If you were to arrange your own cycle of Brahms's symphonies, to include the Haydn V's, and the Academic & Tragic overtures, how would you arrange them?

This is the chronological order:
Haydn Variations, Symphony #1, Symphony #2, Academic Festival Overture, Tragic Overture, Symphony #3, Symphony #4.

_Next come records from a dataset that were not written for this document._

Record setup : Type := mkSetup {
  dirs : list string;                          (* the directories that exist *)
  files : list (string * string);              (* the files and their bytes *)
  listing : list (string * list string);       (* os.listdir *)
  trees : list (string * dirtree);             (* the trees under a path *)
  unwritable : list string;                    (* where makedirs fails *)
  page : string -> outcome node;               (* the parser *)
  detected : outcome (option string * float);  (* chardet's answer *)
  known : list string;                         (* the codecs *)
  link_colour : outcome unit;                  (* font.color.rgb = '0000FF' *)
  broken_images : list string;                 (* files add_picture rejects *)
  saved_size : document -> outcome N           (* the size doc.save writes *)
}.

Definition world : Type := list (string * N).

Fixpoint assoc {A} (k : string) (l : list (string * A)) : option A :=
  match l with
  | [] => None
  | (k', v) :: r => if String.eqb k k' then Some v else assoc k r
  end.

Definition is_ascii_byte (b : Byte.byte) : bool := (Byte.to_nat b <? 128)%nat.

(** The codecs of the toy: strict decoding accepts ASCII bytes only, lenient
    decoding drops the others. *)
Definition toy_decode (encoding : string) (errors : errors_mode) (raw : list Byte.byte)
  : option string :=
  match errors with
  | Strict => if forallb is_ascii_byte raw then Some (string_of_list_byte raw) else None
  | Ignore => Some (string_of_list_byte (filter is_ascii_byte raw))
  end.

Definition env (s : setup) : Env world :=
  {| os_path_exists := fun w p =>
       mem p (dirs s) || mem p (map fst (files s)) || mem p (map fst w);
     os_path_isdir := fun w p => mem p (dirs s);
     os_path_getsize := fun w p =>
       match assoc p w with
       | Some n => Ok n
       | None => match assoc p (files s) with
                 | Some c => Ok (N.of_nat (String.length c))
                 | None => Raise OSError
                 end
       end;
     os_listdir := fun w p =>
       match assoc p (listing s) with Some l => Ok l | None => Raise OSError end;
     os_tree := fun w p => assoc p (trees s);
     os_makedirs := fun p w =>
       if mem p (unwritable s) then (Raise OSError, w) else (Ok tt, w);
     os_path_relpath := fun p start =>
       if String.eqb p start then "."
       else from (String.length start + 1) p;
     file_bytes := fun w p =>
       match assoc p (files s) with
       | Some c => Ok (list_byte_of_string c)
       | None => Raise OSError
       end;
     codec_known := fun encoding => mem encoding (known s);
     codec_decode := toy_decode;
     chardet_detect := fun _ => detected s;
     html_parse := page s;
     docx_add_heading := fun _ _ => Ok tt;
     docx_set_rgb := fun _ => link_colour s;
     docx_add_picture := fun w p =>
       if mem p (broken_images s) then Raise (OtherException "unrecognized image") else Ok tt;
     docx_save := fun doc p w =>
       match saved_size s doc with
       | Ok n => (Ok tt, (p, n) :: w)
       | Raise e => (Raise e, w)
       end |}.

(** A setup with nothing in it: no file, one codec, a parser that returns an
    empty page, documents saved at 36000 bytes. *)
Definition bare : setup :=
  {| dirs := []; files := []; listing := []; trees := []; unwritable := [];
     page := fun _ => Ok (Tag "[document]" [] []);
     detected := Ok (None, 0%float);
     known := ["utf-8"];
     link_colour := Ok tt;
     broken_images := [];
     saved_size := fun _ => Ok 36000%N |}.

Somehow this tends to work, but of the Academic and Tragic Brahms said, "One laughs, the other cries.".
Considering the overtures as preludes in this order, they seem to fail the emotional implications of symphonies 3 & 4. 
Agree? Recommendations, please.


----------



## John Zito (Sep 11, 2021)

Why no Serenades?


----------



## Michael122 (Sep 16, 2021)

John Zito said:


> Why no Serenades?


Want to restrict the list to pieces that most commonly appear on records/CDs by most conductors {Karajan, Szell, Klemperer, etc.}.
The understanding for why these 3 are usually selected is because after he finished the Haydn V's, Brahms liked what he learned and wanted to use those lessons again in a major orchestral work.
He also liked the A&T O's and wanted to use them as much as possible and supposedly, when asked, he'd suggest these as preludes. 
Also, don't want to over-crowd the list. 
Notwithstanding, encourage you to put forth your ideal Brahms Symphony Cycle with whatever pieces you'd care to include.


----------



## Enthusiast (Mar 5, 2016)

I'm not sure I get what is being asked here. Is it the order of playing for a Brahms orchestral binge? I'm not sure I would pre-programme it if that is what it is. And I would definitely need to include the concertos as well - after all it is a binge!


----------